We generate Metal Shading Language code that runs slowly on some Apple devices, for shaders that index a large global constant array. The generated code copies a global constant into a function-local array every time the function is called; if the constant is large, this is expensive.

For the following input:

var<private> constant_array: array<f32, 4> = array<f32, 4>(0.0, 0.707, 1.0, 0.707);

[[stage(fragment)]]
fn access_array([[location(0)]] i: i32) -> [[location(0)]] f32 {
   return constant_array[i];
}

We generate the following MSL:

...

struct type1 {
    float inner[4];
};
constant type1 const_type1_ = {0.0, 0.7070000171661377, 1.0, 0.7070000171661377};

...
fragment ... access_array(
  ...
) {
    type1 constant_array = const_type1_;
    const auto i = ...;
    float _e3 = constant_array.inner[i];
    ...
}

This declares a global constant const_type1_, which access_array copies into the local variable constant_array each time it's called. For this example it's probably not a big deal, but people use big data tables, so the copy can be expensive.

Naga introduces this copy because MSL doesn't support mutable global arrays.

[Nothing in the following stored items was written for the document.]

Lemma html_key_Some (e : HtmlDiv) (k : string) :
  html_key e = Some k →
  head (div_a_href e) = Some k ∧ k ≠ "" ∧ is_ad_link k = false.
Proof.
  unfold html_key. destruct (head (div_a_href e)) as [href|]; [|done].
  destruct (Py.truthy_str href) eqn:Htruthy; [|done].
  destruct (is_ad_link href) eqn:Had; [done|]. intros [= <-].
  split; [done|]. split; [|done]. by intros ->.
Qed.

(** What the elements kept are: their links are new and differ from one
    another, and the element kept for a link is the first with that
    link. *)
Lemma html_kept_keys (seen : gset string) (elements : list HtmlDiv) :
  NoDup (html_key <$> html_kept seen elements) ∧
  (∀ e, e ∈ html_kept seen elements →
     ∃ k, html_key e = Some k ∧ (k ∉ seen) ∧ e ∈ elements) ∧
  (∀ e k, e ∈ elements → html_key e = Some k → k ∉ seen →
     ∃ first before after,
       elements = before ++ first :: after ∧
       html_key first = Some k ∧
       (∀ r, r ∈ before → html_key r ≠ Some k) ∧
       first ∈ html_kept seen elements).
Proof.
  revert seen. induction elements as [|e0 elements IH]; intros seen.
  - split; [constructor|]. split; [by intros ? ?%elem_of_nil|by intros ? ? ?%elem_of_nil].
  - cbn [html_kept]. destruct (html_key e0) as [k|] eqn:Hkey.
    + destruct (decide (k ∈ seen)) as [Hin|Hnin].
      * destruct (IH seen) as (Hnodup & Hsound & Hfirst). split; [done|]. split.
        -- intros r Hr. destruct (Hsound r Hr) as (k' & ? & ? & ?).
           exists k'. repeat split; [done..|by right].
        -- intros r k' Hr Hk' Hnew. apply elem_of_cons in Hr as [->|Hr]; [congruence|].
           destruct (Hfirst r k' Hr Hk' Hnew) as (first & l1 & l2 & -> & ? & Hbefore & ?).
           exists first, (e0 :: l1), l2. repeat split; [done..| |done].
           intros r' [->|Hr']%elem_of_cons; [congruence|by apply Hbefore].
      * destruct (IH ({[ k ]} ∪ seen)) as (Hnodup & Hsound & Hfirst). split; [|split].
        -- rewrite fmap_cons, Hkey. constructor; [|done].
           intros Hdup. apply list_elem_of_fmap in Hdup as (r & Hr & Hin).
           destruct (Hsound r Hin) as (k' & Hk' & Hnew & _).
           assert (k' = k) as -> by congruence.
           apply Hnew, elem_of_union. left. by apply elem_of_singleton.
        -- intros r [->|Hr]%elem_of_cons.
           ++ exists k. repeat split; [done..|by left].
           ++ destruct (Hsound r Hr) as (k' & ? & Hnew & ?).
              exists k'. repeat split; [done| |by right].
              intros Hseen. apply Hnew, elem_of_union. by right.
        -- intros r k' Hr Hk' Hnew. destruct (decide (k' = k)) as [->|Hne].
           ++ exists e0, [], elements. repeat split; [done| |by left].
              by intros ? ?%elem_of_nil.
           ++ apply elem_of_cons in Hr as [->|Hr]; [congruence|].
              destruct (Hfirst r k' Hr Hk') as (first & l1 & l2 & -> & ? & Hbefore & ?).
              { rewrite elem_of_union, elem_of_singleton. tauto. }
              exists first, (e0 :: l1), l2. repeat split; [done..| |by right].
              intros r' [->|Hr']%elem_of_cons; [congruence|by apply Hbefore].
    + destruct (IH seen) as (Hnodup & Hsound & Hfirst). split; [done|]. split.
      * intros r Hr. destruct (Hsound r Hr) as (k' & ? & ? & ?).
        exists k'. repeat split; [done..|by right].
      * intros r k' Hr Hk' Hnew. apply elem_of_cons in Hr as [->|Hr]; [congruence|].
        destruct (Hfirst r k' Hr Hk' Hnew) as (first & l1 & l2 & -> & ? & Hbefore & ?).
        exists first, (e0 :: l1), l2. repeat split; [done..| |done].
        intros r' [->|Hr']%elem_of_cons; [congruence|by apply Hbefore].
Qed.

Metal Shading Language Specification 2.4 §4, "Address Spaces", says, "The address space for a variable at program scope must be constant." Further, §4.2 says, "Variables in program scope must be declared in the constant address space and initialized during the declaration statement."

WGSL suggests that people use let for global constants, but the author can't use let here, since WGSL can't index arrays unless they're in memory.

What Naga should do when generating Metal (and what other toolchains seem to do now) is recognize that constant_array is not actually ever assigned to, generate a global variable in the Metal constant address space, and refer to that directly from function bodies.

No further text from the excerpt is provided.